== Activity ==
An exact copy of the lines from the one containing "destruct (_ <?" through the last line below is required; include both of those lines and no others.

Segment Start: Supplied records

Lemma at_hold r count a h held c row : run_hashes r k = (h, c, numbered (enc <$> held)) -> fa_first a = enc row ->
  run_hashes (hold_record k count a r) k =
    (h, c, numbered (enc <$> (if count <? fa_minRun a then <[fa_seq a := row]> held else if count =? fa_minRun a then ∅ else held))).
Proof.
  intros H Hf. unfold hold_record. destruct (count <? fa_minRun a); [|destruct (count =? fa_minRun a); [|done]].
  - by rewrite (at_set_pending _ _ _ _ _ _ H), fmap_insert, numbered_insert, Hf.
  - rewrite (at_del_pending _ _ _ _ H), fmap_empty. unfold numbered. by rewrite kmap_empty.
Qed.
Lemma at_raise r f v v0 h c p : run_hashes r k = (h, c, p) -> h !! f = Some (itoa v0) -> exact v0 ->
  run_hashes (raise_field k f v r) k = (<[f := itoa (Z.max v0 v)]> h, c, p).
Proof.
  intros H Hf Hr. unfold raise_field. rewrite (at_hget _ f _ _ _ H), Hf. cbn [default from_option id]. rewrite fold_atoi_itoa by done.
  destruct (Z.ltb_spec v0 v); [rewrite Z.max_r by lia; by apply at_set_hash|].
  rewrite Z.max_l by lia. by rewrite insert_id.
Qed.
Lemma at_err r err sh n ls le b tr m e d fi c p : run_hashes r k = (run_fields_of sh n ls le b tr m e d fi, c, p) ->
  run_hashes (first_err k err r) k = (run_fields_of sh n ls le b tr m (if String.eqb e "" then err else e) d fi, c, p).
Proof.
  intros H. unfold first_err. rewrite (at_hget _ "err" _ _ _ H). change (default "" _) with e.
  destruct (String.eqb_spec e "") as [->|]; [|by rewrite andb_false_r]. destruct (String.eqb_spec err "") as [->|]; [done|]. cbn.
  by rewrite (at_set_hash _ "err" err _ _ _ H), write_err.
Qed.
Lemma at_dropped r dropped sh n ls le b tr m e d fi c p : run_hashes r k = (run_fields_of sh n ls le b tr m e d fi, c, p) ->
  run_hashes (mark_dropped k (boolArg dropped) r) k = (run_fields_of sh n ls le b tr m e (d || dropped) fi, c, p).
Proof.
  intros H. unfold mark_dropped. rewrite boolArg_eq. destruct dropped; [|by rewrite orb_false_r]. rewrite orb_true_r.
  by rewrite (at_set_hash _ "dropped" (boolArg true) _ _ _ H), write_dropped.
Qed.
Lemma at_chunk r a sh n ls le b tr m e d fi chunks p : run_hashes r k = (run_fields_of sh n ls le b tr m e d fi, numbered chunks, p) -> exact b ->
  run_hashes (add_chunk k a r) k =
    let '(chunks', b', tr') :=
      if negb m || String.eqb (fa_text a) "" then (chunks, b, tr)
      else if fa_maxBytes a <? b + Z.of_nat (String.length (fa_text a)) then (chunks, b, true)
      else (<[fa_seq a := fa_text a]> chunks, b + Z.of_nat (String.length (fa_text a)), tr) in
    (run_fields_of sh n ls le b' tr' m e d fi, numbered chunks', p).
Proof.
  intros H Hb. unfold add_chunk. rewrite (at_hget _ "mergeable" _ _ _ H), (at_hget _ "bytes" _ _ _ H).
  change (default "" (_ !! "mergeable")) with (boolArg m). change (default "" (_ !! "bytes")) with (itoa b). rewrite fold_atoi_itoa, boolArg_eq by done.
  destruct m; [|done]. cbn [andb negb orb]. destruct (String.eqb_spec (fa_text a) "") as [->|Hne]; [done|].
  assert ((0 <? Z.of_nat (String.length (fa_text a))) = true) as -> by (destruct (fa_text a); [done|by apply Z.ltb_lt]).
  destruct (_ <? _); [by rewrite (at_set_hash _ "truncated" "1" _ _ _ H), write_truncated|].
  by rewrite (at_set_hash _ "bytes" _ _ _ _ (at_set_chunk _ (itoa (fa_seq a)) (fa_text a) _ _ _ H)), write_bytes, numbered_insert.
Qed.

Segment End: Supplied records

== Reply ==
  destruct (_ <? _); [by rewrite (at_set_hash _ "truncated" "1" _ _ _ H), write_truncated|].
  by rewrite (at_set_hash _ "bytes" _ _ _ _ (at_set_chunk _ (itoa (fa_seq a)) (fa_text a) _ _ _ H)), write_bytes, numbered_insert.
Qed.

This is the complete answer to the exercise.